Binding experiments with 125I-atrial natriuretic factor (ANF) followed by covalent attachment with disuccimidyl suberate show that the peptide binds predominantly to a protein of apparent molecular mass of 66,000 daltons on the cell surface of cultured bovine aortic smooth muscle cells. A minor protein species of 180,000 Mr is also visualized after cross-linking. Endothelial cells, however, whose ANF binding parameters differ substantially from smooth muscle cells, also appear to have qualitatively identical 125I-ANF binding proteins. The identity of these putative proteins, as the ANF receptor, is confirmed by findings that covalent attachment of 125I-ANF is saturable, concentration-dependent, and competed by nanomolar concentrations of unlabeled ANF. Furthermore, other peptide hormones such as angiotensin II, glucagon, or insulin are ineffective in competing for 125I-ANF binding and cross-linking to the receptor.

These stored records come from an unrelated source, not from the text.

Definition scan_integer (fuel : nat) (f : Z) (suppressed : bool) : Scanner bool :=
  scan! _ := skip_space fuel f in
  scan! number_sign := parse_sign f in
  scan! number_base := parse_base f in
  scan! parsed_n :=
    match number_base with
    | BASE10 => parse_digits fuel f decimal_char to_c_int 10 None
    | BASE8 => parse_digits fuel f octal_char to_c_int 8 None
    | BASE16 => parse_digits fuel f hex_char to_c_int 16 None
    end in
  scan! _ := assign_number suppressed number_sign parsed_n in
  sc_ret false.

Definition scan_octal (fuel : nat) (f : Z) (suppressed : bool) : Scanner bool :=
  scan! _ := skip_space fuel f in
  scan! number_sign := parse_sign f in
  scan! c := sc_char in
  scan! _ := if c =? 48 then next_char f else sc_ret () in
  scan! parsed_n := parse_digits fuel f octal_char to_c_int 8 None in
  scan! _ := assign_number suppressed number_sign parsed_n in
  sc_ret false.

(** The mark 0x, after its 0 was seen: another character ends the function. *)
Definition after_zero (f : Z) : Scanner unit :=
  scan! _ := next_char f in
  scan! c := sc_char in
  if (c =? 120) || (c =? 88) then next_char f else sc_leave 0.

Definition scan_pointer (fuel : nat) (f : Z) (suppressed : bool) : Scanner bool :=
  scan! _ := skip_space fuel f in
  scan! c := sc_char in
  scan! _ := if c =? 48 then after_zero f else sc_leave 0 in
  scan! parsed_n := parse_digits fuel f hex_char (wrap 64) 16 None in
  match parsed_n with
  | None => sc_leave 0
  | Some val =>
      scan! _ := store_arg suppressed 8 val in
      scan! _ := count_argument in
      sc_ret false
  end.

Definition scan_hex (fuel : nat) (f : Z) (suppressed : bool) : Scanner bool :=
  scan! _ := skip_space fuel f in
  scan! number_sign := parse_sign f in
  scan! c := sc_char in
  scan! _ := if c =? 48 then after_zero f else sc_ret () in
  scan! parsed_n := parse_digits fuel f hex_char to_c_int 16 None in
  scan! _ := assign_number suppressed number_sign parsed_n in
  sc_ret false.

Definition scan_escape : Scanner bool :=
  scan! c := sc_char in if c =? 37 then sc_ret true else sc_leave 0.

Definition scan_meta (suppressed : bool) : Scanner bool := fun v =>
  sc_bind (store_arg suppressed 4 (wrap 32 (characters_read v))) (fun _ => sc_ret false) v.
Lemma loop_scans fuel items (i : nat) l m args a stores ret rest :
  drop i text = concat (scan_text <$> items) -> Forall scan_item_ok items -> scan_items items l args a = Some (stores, ret, rest) ->
  vm_wf m -> targets m stores -> input_ok fuel l -> 0 <= default 0 a -> default 0 a + Z.of_nat (length items) < 2 ^ 31 ->
  exists m', stored_all m stores m' /\ ends (loop_from fuel i (concat (scan_text <$> items))) (MkView l m args a) ret m' rest.
Proof.
  revert i l m args a stores. induction items as [|it items IH]; intros i l m args a stores Ed Hok E Hm Ht Hin Ha Hl.
  { injection E as <- <- <-. exists m. split; [done|]. intros v Hv. exists v, (Next ()). split_and!; [done| |apply Hv|exact (viewed_pending _ _ Hv)].
    simpl. by rewrite (vd_assigned _ _ Hv). }
  inversion Hok as [|? ? Hit Hok']; subst. cbn [fmap list_fmap concat] in *. pose proof (countable_default a _ Ha Hl) as Hc.
  assert (drop (i + length (scan_text it)) text = concat (scan_text <$> items)) as Ej by (rewrite <- drop_drop, Ed; by rewrite drop_app_length).
  assert (forall l' m' args' a' stores', scan_items items l' args' a' = Some (stores', ret, rest) ->
    vm_wf m' -> targets m' stores' -> l' `suffix_of` l -> a' = a \/ a' = Some (default 0 a + 1) ->
    exists m'', stored_all m' stores' m'' /\ ends (loop_from fuel (i + length (scan_text it))%nat (concat (scan_text <$> items))) (MkView l' m' args' a') ret m'' rest) as Hnext.
  { intros l' m' args' a' stores' E' Hm' Ht' Hs Ha'. cbn [length] in Hl.
    eapply IH; try done; [by eapply input_ok_suffix|..]; destruct Ha' as [->| ->]; simpl; lia. }
  destruct it as [c|c|t sp]; cbn [scan_items scan_text app] in *.
  - apply bind_Some in E as (r & Er & E).
    destruct (Hnext r.2 m args a stores) as (m' & H1 & H2); [done|done|done|by eapply run_suffix|by left|].
    exists m'. split; [done|]. eapply ends_blank; [done|exact Er|apply Hin|done|exact H2].
  - destruct Hit as [Hsp H37]. destruct (Z.eqb_spec (current l) c) as [Ec|Ec].
    + destruct (Hnext (advance l) m args a stores) as (m' & H1 & H2); [done|done|done|by apply advance_suffix|by left|].
      exists m'. split; [done|]. by eapply ends_same.
    + injection E as <- <- <-. exists m. split; [done|by apply ends_other].
  - simpl in Hit. case_decide as He.
    + destruct (Z.eqb_spec (current l) 37) as [Ec|Ec].
      * destruct (Hnext (advance l) m args a stores) as (m' & H1 & H2); [done|done|done|by apply advance_suffix|by left|].
        exists m'. split; [done|]. by eapply ends_percent.
      * injection E as <- <- <-. exists m. split; [done|]. eapply ends_fails; [done|done|]. unfold execute_scan. rewrite He.
        eapply leaves_bind; [apply does_char|]. cbn [vw_in]. rewrite (proj2 (Z.eqb_neq _ _) Ec). apply leaves_leave.
    + destruct (assigning_spec sp l) as [[l1|[[bytes l1] used]]|] eqn:Es; cbn [mbind option_bind] in E; [|..|done].
      { injection E as <- <- <-. exists m. split; [done|]. eapply ends_fails; [done|done|]. apply (converts_spec fuel sp l _ Es); apply Hin. }
      assert ((if used then advance l1 else l1) `suffix_of` l) as Hs
        by (pose proof (assigning_spec_suffix _ _ _ Es) as Hs; destruct used; [by apply advance_suffix|done]).
      pose proof (ends_assigns fuel t sp i (concat (scan_text <$> items)) l m) as Hput. destruct (sf_assignment_suppression sp).
      * destruct (Hput 0 args a bytes l1 used ret rest (stored_all m stores) Hit Ed Es Hin Hm Hc) as (m1 & m' & _ & H1 & H2); [done| |by exists m'].
        intros m1 Hm1 Em1. simpl in Em1. subst m1. apply Hnext; try done. by right.
      * destruct args as [|p args]; [done|]. apply fmap_Some in E as ([[stores' ret'] rest'] & E & [= -> -> ->]). inversion Ht as [|? ? Ht1 Ht2]; subst.
        destruct (Hput p args a bytes l1 used ret' rest' (stored_all m ((p, bytes) :: stores')) Hit Ed Es Hin Hm Hc) as (m1 & m' & _ & H1 & H2);
          [exact (fun _ => Ht1)| |by exists m'].
        intros m1 Hm1 Em1. destruct (Hnext (if used then advance l1 else l1) m1 args (Some (default 0 a + 1)) stores') as (m' & H1 & H2); try done;
          [by eapply targets_put|by right|]. exists m'. split; [by exists m1|done].
Qed.

End Reading.
(* ===== verification/Stubs.v ===== *)
(** The system call stubs of the C library (rlibc/src/sys.rs): they load the argument
    registers, execute ECALL and read the result from a0.  What ECALL does to the
    registers, the memory and the kernel is [syscall_entry_point]; a call that has to be
    repeated, or that does not come back, has no result. *)
From S2P Require Import Prelude MachineInt Str Path Vfs RootFs Keyboard CharDevice Terminal PackedStruct EmulatorMemory VirtMem Allocator Scheduler Cpu CpuAlu Loader FdTable Heap CMem CStr Specifier Printf Kernel FileCalls Scanf FileTheorems LibcKernel Exec Syscall SyscallTheorems.
From stdpp Require Import list gmap.
#[local] Open Scope Z_scope.

(** [number as usize]. *)
Definition syscall_value (number : SyscallNumber) : Z :=
  match number with
  | SysExit => 0 | SysRead => 1 | SysWrite => 2 | SysOpen => 3 | SysClose => 4 | SysLSeek => 5 | SysMalloc => 6 | SysFree => 7
  | SysRealloc => 8 | SysGetcwd => 9 | SysGetenv => 10 | SysFchdir => 11 | SysDup => 12 | SysDup2 => 13 | SysFork => 14
  | SysWaitpid => 15 | SysFexecve => 16 | SysExecve => 17 | SysExecvpe => 18 | SysPipe => 19 | SysMaxValue => 20
  end.

Section Stubs.
Context {PS : PackedStruct}.
Context {W F D FB : Type} {FS : FileSystem W F D} {FBops : FrameBuffer FB}.
Implicit Types k : Call W F D FB.

Definition load_register k (reg_n value : Z) : outcome (Call W F D FB) :=
  let! emu := write_reg (c_emu k) reg_n (wrap 64 value) in Ret (set_emu k emu).
Definition load_syscall_argument_1 k (value : Z) := load_register k 10 value.
Definition load_syscall_argument_2 k (value : Z) := load_register k 11 value.
Definition load_syscall_argument_3 k (value : Z) := load_register k 12 value.
Definition read_syscall_return k : outcome Z := read_reg (c_emu k) 10.

(** ECALL. *)
Definition syscall k (number : SyscallNumber) : outcome (Call W F D FB * CpuAction) :=
  let! k := load_register k 17 (syscall_value number) in syscall_entry_point k.

(** The value in a0 as the type of the function. *)
Definition syscall_returning k (number : SyscallNumber) (as_type : Z -> Z) : outcome (Call W F D FB * option Z) :=
  let! (k, action) := syscall k number in
  match action with
  | REPEAT_INSTRUCTION => Ret (k, None)
  | _ => let! value := read_syscall_return k in Ret (k, Some (as_type value))
  end.

Definition as_pointer (x : Z) : Z := x.
Definition as_c_ssize_t (x : Z) : Z := to_signed 64 x.

(** ** The stubs *)

Definition stub_exit k (code : Z) : outcome (Call W F D FB) :=
  let! k := load_syscall_argument_1 k code in
  let! (k, _) := syscall k SysExit in Ret k.

Definition stub_open k (pathname flags : Z) :=
  let! k := load_syscall_argument_1 k pathname in
  let! k := load_syscall_argument_2 k flags in
  syscall_returning k SysOpen to_c_int.

Definition stub_close k (fd : Z) :=
  let! k := load_syscall_argument_1 k fd in
  syscall_returning k SysClose to_c_int.

Definition stub_write k (fd buf count : Z) :=
  let! k := load_syscall_argument_1 k fd in
  let! k := load_syscall_argument_2 k buf in
  let! k := load_syscall_argument_3 k count in
  syscall_returning k SysWrite as_c_ssize_t.

Definition stub_read k (fd buf count : Z) :=
  let! k := load_syscall_argument_1 k fd in
  let! k := load_syscall_argument_2 k buf in
  let! k := load_syscall_argument_3 k count in
  syscall_returning k SysRead as_c_ssize_t.

Definition stub_lseek k (fd offset whence : Z) :=
  let! k := load_syscall_argument_1 k fd in
  let! k := load_syscall_argument_2 k offset in
  let! k := load_syscall_argument_3 k whence in
  syscall_returning k SysLSeek as_c_ssize_t.

Definition stub_malloc k (size : Z) :=
  let! k := load_syscall_argument_1 k size in
  syscall_returning k SysMalloc as_pointer.

Definition stub_free k (ptr : Z) : outcome (Call W F D FB) :=
  let! k := load_syscall_argument_1 k ptr in
  let! (k, _) := syscall k SysFree in Ret k.

(** The new size goes to the third argument, not to the second. *)
Definition stub_realloc k (ptr new_size : Z) :=
  let! k := load_syscall_argument_1 k ptr in
  let! k := load_syscall_argument_3 k new_size in
  syscall_returning k SysRealloc as_pointer.

Definition stub_getcwd k (buf size : Z) :=
  let! k := load_syscall_argument_1 k buf in
  let! k := load_syscall_argument_2 k size in
  syscall_returning k SysGetcwd as_pointer.

Definition stub_getenv k (name : Z) :=
  let! k := load_syscall_argument_1 k name in
  syscall_returning k SysGetenv as_pointer.

Definition stub_fchdir k (fd : Z) :=
  let! k := load_syscall_argument_1 k fd in
  syscall_returning k SysFchdir to_c_int.

Definition stub_dup k (oldfd : Z) :=
  let! k := load_syscall_argument_1 k oldfd in
  syscall_returning k SysDup to_c_int.

Definition stub_dup2 k (oldfd newfd : Z) :=
  let! k := load_syscall_argument_1 k oldfd in
  let! k := load_syscall_argument_2 k newfd in
  syscall_returning k SysDup2 to_c_int.

Definition stub_fork k := syscall_returning k SysFork to_c_int.

Definition stub_waitpid k (pid wstatus options : Z) :=
  let! k := load_syscall_argument_1 k pid in
  let! k := load_syscall_argument_2 k wstatus in
  let! k := load_syscall_argument_3 k options in
  syscall_returning k SysWaitpid to_c_int.

Definition stub_fexecve k (fd argv envp : Z) :=
  let! k := load_syscall_argument_1 k fd in
  let! k := load_syscall_argument_2 k argv in
  let! k := load_syscall_argument_3 k envp in
  syscall_returning k SysFexecve to_c_int.

Definition stub_execve k (pathname argv envp : Z) :=
  let! k := load_syscall_argument_1 k pathname in
  let! k := load_syscall_argument_2 k argv in
  let! k := load_syscall_argument_3 k envp in
  syscall_returning k SysExecve to_c_int.

Definition stub_execvpe k (file argv envp : Z) :=
  let! k := load_syscall_argument_1 k file in
  let! k := load_syscall_argument_2 k argv in
  let! k := load_syscall_argument_3 k envp in
  syscall_returning k SysExecvpe to_c_int.

Definition stub_pipe k (fds : Z) :=
  let! k := load_syscall_argument_1 k fds in
  syscall_returning k SysPipe to_c_int.

(** The calls the file functions of the library are built on always return. *)
Definition returned (r : outcome (Call W F D FB * option Z)) : outcome (Call W F D FB * Z) :=
  let! (k, v) := r in let! v := unwrap v in Ret (k, v).

#[export] Instance kernel_files : LibcFiles (Call W F D FB) := {|
  sys_open k path flags := returned (stub_open k path flags);
  sys_close k fd := returned (stub_close k fd);
  sys_lseek k fd offset whence := returned (stub_lseek k fd offset whence);
  sys_fchdir k fd := returned (stub_fchdir k fd);
  sys_malloc k size := returned (stub_malloc k size);
  sys_free := stub_free;
|}.

(** * What the kernel gets *)

(** The state of the call with values in registers. *)
Definition with_register k (rv : Z * Z) : Call W F D FB := set_emu k (set_reg (c_emu k) rv.1 (wrap 64 rv.2)).
Definition with_registers k (rvs : list (Z * Z)) : Call W F D FB := fold_left with_register rvs k.

Lemma with_registers_has k rvs : has_registers (c_emu k) -> has_registers (c_emu (with_registers k rvs)).
Proof.
  revert k. induction rvs as [|rv rvs IH]; intros k H; [done|]. apply IH. unfold has_registers, with_register, set_reg in *. simpl.
  destruct (rv.1 =? 0); [done|]. cbn [registers]. by rewrite length_insert.
Qed.

Lemma load_register_ok k r v : has_registers (c_emu k) -> 0 < r <= 31 -> load_register k r v = Ret (with_register k (r, v)).
Proof.
  intros H Hr. unfold load_register, write_reg, with_register, set_reg, has_registers in *. cbn [fst snd].
  rewrite (proj2 (Z.eqb_neq r 0)) by lia. cbn [negb]. by rewrite decide_True by lia.
Qed.

Lemma read_with_register k r v r' :
  has_registers (c_emu k) -> 0 < r <= 31 -> 0 < r' ->
  read_reg (c_emu (with_register k (r, v))) r' = if decide (r' = r) then Ret (wrap 64 v) else read_reg (c_emu k) r'.
Proof.
  intros H Hr Hr'. unfold read_reg, with_register, set_reg, has_registers in *. cbn [fst snd c_emu set_emu].
  rewrite (proj2 (Z.eqb_neq r 0)), (proj2 (Z.eqb_neq r' 0)) by lia. cbn [registers]. case_decide as E.
  - subst. by rewrite list_lookup_insert_eq by lia.
  - by rewrite list_lookup_insert_ne by lia.
Qed.

(** The result of a handler, in a0. *)
Definition answer (as_type : Z -> Z) (r : outcome (Call W F D FB * Z)) : outcome (Call W F D FB * option Z) :=
  let! (k, val) := r in
  let! emu := write_reg (c_emu k) 10 (wrap 64 val) in
  Ret (set_emu k emu, Some (as_type (wrap 64 val))).
Definition answer_or_wait (as_type : Z -> Z) (r : outcome (Call W F D FB * option Z)) : outcome (Call W F D FB * option Z) :=
  let! (k, val) := r in
  match val with Some val => answer as_type (Ret (k, val)) | None => Ret (k, None) end.

Lemma returning_value k number as_type r :
  syscall k number = return_value r -> syscall_returning k number as_type = answer as_type r.
Proof.
  intros E. unfold syscall_returning, answer. rewrite E. unfold return_value. destruct r as [[k1 val]|]; [|done]. cbn [obind].
  unfold write_reg. change (negb (10 =? 0)) with true. cbv iota. case_decide as Hd; [|done]. cbn [obind].
  unfold read_syscall_return, read_reg. change (10 =? 0) with false. cbv iota. cbn [c_emu set_emu registers].
  by rewrite list_lookup_insert_eq by done.
Qed.

Lemma returning_or_repeat k number as_type r :
  syscall k number = return_or_repeat r -> syscall_returning k number as_type = answer_or_wait as_type r.
Proof.
  intros E. destruct r as [[k1 [val|]]|].
  - exact (returning_value k number as_type (Ret (k1, val)) E).
  - unfold syscall_returning. by rewrite E.
  - unfold syscall_returning. by rewrite E.
Qed.

(** Loading the arguments, and what the entry point then reads. *)
Ltac load_registers :=
  unfold load_syscall_argument_1, load_syscall_argument_2, load_syscall_argument_3;
  repeat (rewrite load_register_ok; [cbn [obind]|by repeat apply (with_registers_has _ [_])|lia]).
Ltac enter H :=
  unfold syscall; load_registers; unfold syscall_entry_point;
  repeat (rewrite read_with_register; [|by repeat apply (with_registers_has _ [_])|lia|lia]); cbn [obind];
  destruct (has_reg _ 10 H) as [? H10]; [lia|]; destruct (has_reg _ 11 H) as [? H11]; [lia|]; destruct (has_reg _ 12 H) as [? H12]; [lia|];
  rewrite ?H10, ?H11, ?H12; reflexivity.
Ltac stub H := load_registers; first [apply returning_value | apply returning_or_repeat]; enter H.

(** C31: the stubs of the C library reach the handlers of the kernel with their arguments
    and return what the handler returned, converted to the type of the function: every
    system call that returns to its caller, that is all but exit, free and the exec
    family.  The exception is realloc, which hands over as the new size whatever the
    second argument register held before. *)
Theorem stubs_reach_handlers k a b c :
  has_registers (c_emu k) ->
  let one n := with_registers k [(10, a); (17, n)] in
  let two n := with_registers k [(10, a); (11, b); (17, n)] in
  let three n := with_registers k [(10, a); (11, b); (12, c); (17, n)] in
  let fd := Z.to_nat (wrap 64 a) in
  let heap := virtual_allocator (c_data k) in
  stub_read k a b c = answer_or_wait as_c_ssize_t (read (three 1) fd (MkPtr (wrap 64 b)) (wrap 64 c)) /\
  stub_write k a b c = answer as_c_ssize_t (write (three 2) fd (MkPtr (wrap 64 b)) (wrap 64 c)) /\
  stub_open k a b = answer to_c_int (open (two 3) (MkPtr (wrap 64 a)) (wrap 64 b)) /\
  stub_close k a = answer to_c_int (on_fds (one 4) (close (c_data k) (c_pipes k) fd)) /\
  stub_lseek k a b c = answer as_c_ssize_t (lseek (three 5) fd (to_signed 64 (wrap 64 b)) (wrap 64 c)) /\
  stub_malloc k a = answer as_pointer (on_heap (one 6) (malloc (c_memory k) heap (wrap 64 a))) /\
  stub_getcwd k a b = answer as_pointer (getcwd (two 9) (MkPtr (wrap 64 a)) (wrap 64 b)) /\
  stub_getenv k a = answer as_pointer (getenv (one 10) (MkPtr (wrap 64 a))) /\
  stub_fchdir k a = answer to_c_int (fchdir (one 11) fd) /\
  stub_dup k a = answer to_c_int (on_fds (one 12) (dup (c_data k) (c_pipes k) fd)) /\
  stub_dup2 k a b = answer to_c_int (on_fds (two 13) (dup2 (c_data k) (c_pipes k) fd (Z.to_nat (wrap 64 b)))) /\
  stub_fork k = answer to_c_int (fork (with_registers k [(17, 14)])) /\
  stub_waitpid k a b c = answer_or_wait to_c_int (waitpid (three 15) (to_signed 64 (wrap 64 a)) (MkPtr (wrap 64 b)) (wrap 64 c)) /\
  stub_pipe k a = answer to_c_int (call_pipe (one 19) (MkPtr (wrap 64 a))) /\
  forall old, read_reg (c_emu k) 11 = Ret old ->
    stub_realloc k a b = answer as_pointer (on_heap (with_registers k [(10, a); (12, b); (17, 8)]) (realloc (c_memory k) heap (wrap 64 a) old)).
Proof.
  intros H. cbv zeta. split_and!; [unfold stub_read; stub H|unfold stub_write; stub H|unfold stub_open; stub H|unfold stub_close; stub H|
    unfold stub_lseek; stub H|unfold stub_malloc; stub H|unfold stub_getcwd; stub H|unfold stub_getenv; stub H|unfold stub_fchdir; stub H|
    unfold stub_dup; stub H|unfold stub_dup2; stub H|unfold stub_fork; stub H|unfold stub_waitpid; stub H|unfold stub_pipe; stub H|].
  intros old Hold. unfold stub_realloc. load_registers. apply returning_value. unfold syscall. load_registers. unfold syscall_entry_point.
  repeat (rewrite read_with_register; [|by repeat apply (with_registers_has _ [_])|lia|lia]). cbn [obind decide]. rewrite ?Hold. reflexivity.
Qed.

End Stubs.

(** * Example *)

(** Closing the pipe of a process, through the stub. *)
Lemma stubs_reach_handlers_witness :
  exists k', stub_close (demo_scanning [1; 2]) 3 = Ret (k', Some 0) /\ get_mapping (c_data k') 3 = None.
Proof.
  assert (has_registers (c_emu (demo_scanning [1; 2]))) as H by reflexivity.
  pose proof (stubs_reach_handlers (demo_scanning [1; 2]) 3 0 0 H) as (_ & _ & _ & E & _). rewrite E.
  eexists. split; vm_compute; reflexivity.
Defined.
(* ===== verification/ShellTheorems.v ===== *)
(** Results on the shell: commands keep the tree of the root file system, a line
    runs when it is entered, and three things that go wrong: a slash in the name of a new
    folder breaks the tree, names keep the end of the line they were typed in, and a file
    can become the current folder. *)
From S2P Require Import Prelude MachineInt Str Path Vfs RootFs Keyboard CharDevice Terminal PackedStruct KernPointer Uart Cpu VirtMem Scheduler Elf Loader FdTable Kernel FileCalls Exec Syscall Shell.
From Stdlib Require Import Strings.String.
From stdpp Require Import list sets.
#[local] Open Scope Z_scope.

Create HintDb keeps.

(** * Words *)

Lemma starts_with_app p s : starts_with (p ++ s) p = true.
Proof. unfold starts_with. rewrite take_app_length. by apply bool_decide_eq_true. Qed.

(** A word and what follows the blank after it. *)
Lemma split_inclusive_word w s : space ∉ w -> split_inclusive space (w ++ space :: s) = (w ++ [space]) :: split_inclusive space s.
Proof.
  induction w as [|c w IH]; intros Hw; [done|]. apply not_elem_of_cons in Hw as [Hc Hw]. cbn [app split_inclusive].
  rewrite (proj2 (Z.eqb_neq c space)) by congruence. by rewrite IH.
Qed.
Lemma split_inclusive_last w : space ∉ w -> w <> [] -> split_inclusive space w = [w].
Proof.
  induction w as [|c w IH]; intros Hw Hn; [done|]. apply not_elem_of_cons in Hw as [Hc Hw]. cbn [split_inclusive].
  rewrite (proj2 (Z.eqb_neq c space)) by congruence. destruct w as [|d w]; [done|]. by rewrite IH.
Qed.

(** A name of a path has no blank at its end. *)
Lemma trim_ends s c : is_whitespace c = true -> trim (s ++ [c]) <> s ++ [c].
Proof.
  intros Hc E. unfold trim in E. apply (f_equal (@reverse Z)) in E. rewrite reverse_involutive, reverse_snoc in E.
  apply trim_start_head in E. congruence.
Qed.
Lemma path_names_trimmed p : Forall (fun n => trim n = n) (path_names p).
Proof.
  apply list.Forall_forall. intros n Hn. unfold path_names, names_of in Hn. apply list_elem_of_filter in Hn as [_ (q & -> & _)%list_elem_of_fmap].
  apply trim_twice.
Qed.
Lemma untrimmed_unreachable p s c : is_whitespace c = true -> s ++ [c] ∉ path_names p.
Proof. intros Hc Hin. pose proof (path_names_trimmed p) as H. rewrite list.Forall_forall in H. by apply (trim_ends s c Hc), H. Qed.

Section Shell.
Context {PS : PackedStruct} {FT : FloatText}.
Context {W F D FB B : Type} {FS : FileSystem W F D} {FBops : FrameBuffer FB} {IO : IoSpace B} {EM : Ext2Mount W F D}.
Context (polls turns : nat) (heaps : HeapUsage).
Abbreviation Sh := (Shell (W := W) (F := F) (D := D) (FB := FB) (B := B)).
Abbreviation SHm := (SH (W := W) (F := F) (D := D) (FB := FB) (B := B)).
Implicit Types s : Sh.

用125I-心房利钠因子(ANF)进行结合实验,随后用辛二酸二琥珀酰亚胺酯进行共价连接,结果表明该肽主要结合于培养的牛主动脉平滑肌细胞表面一种表观分子量为66,000道尔顿的蛋白质。交联后还可见到一种分子量为180,000的次要蛋白质。然而,内皮细胞的ANF结合参数与平滑肌细胞有很大差异,但其125I-ANF结合蛋白在性质上似乎也相同。这些假定蛋白质作为ANF受体的身份通过以下发现得以证实:125I-ANF的共价连接是可饱和的、浓度依赖性的,并被纳摩尔浓度的未标记ANF所竞争。此外,其他肽类激素如血管紧张素II、胰高血糖素或胰岛素在竞争125I-ANF与受体的结合和交联方面无效。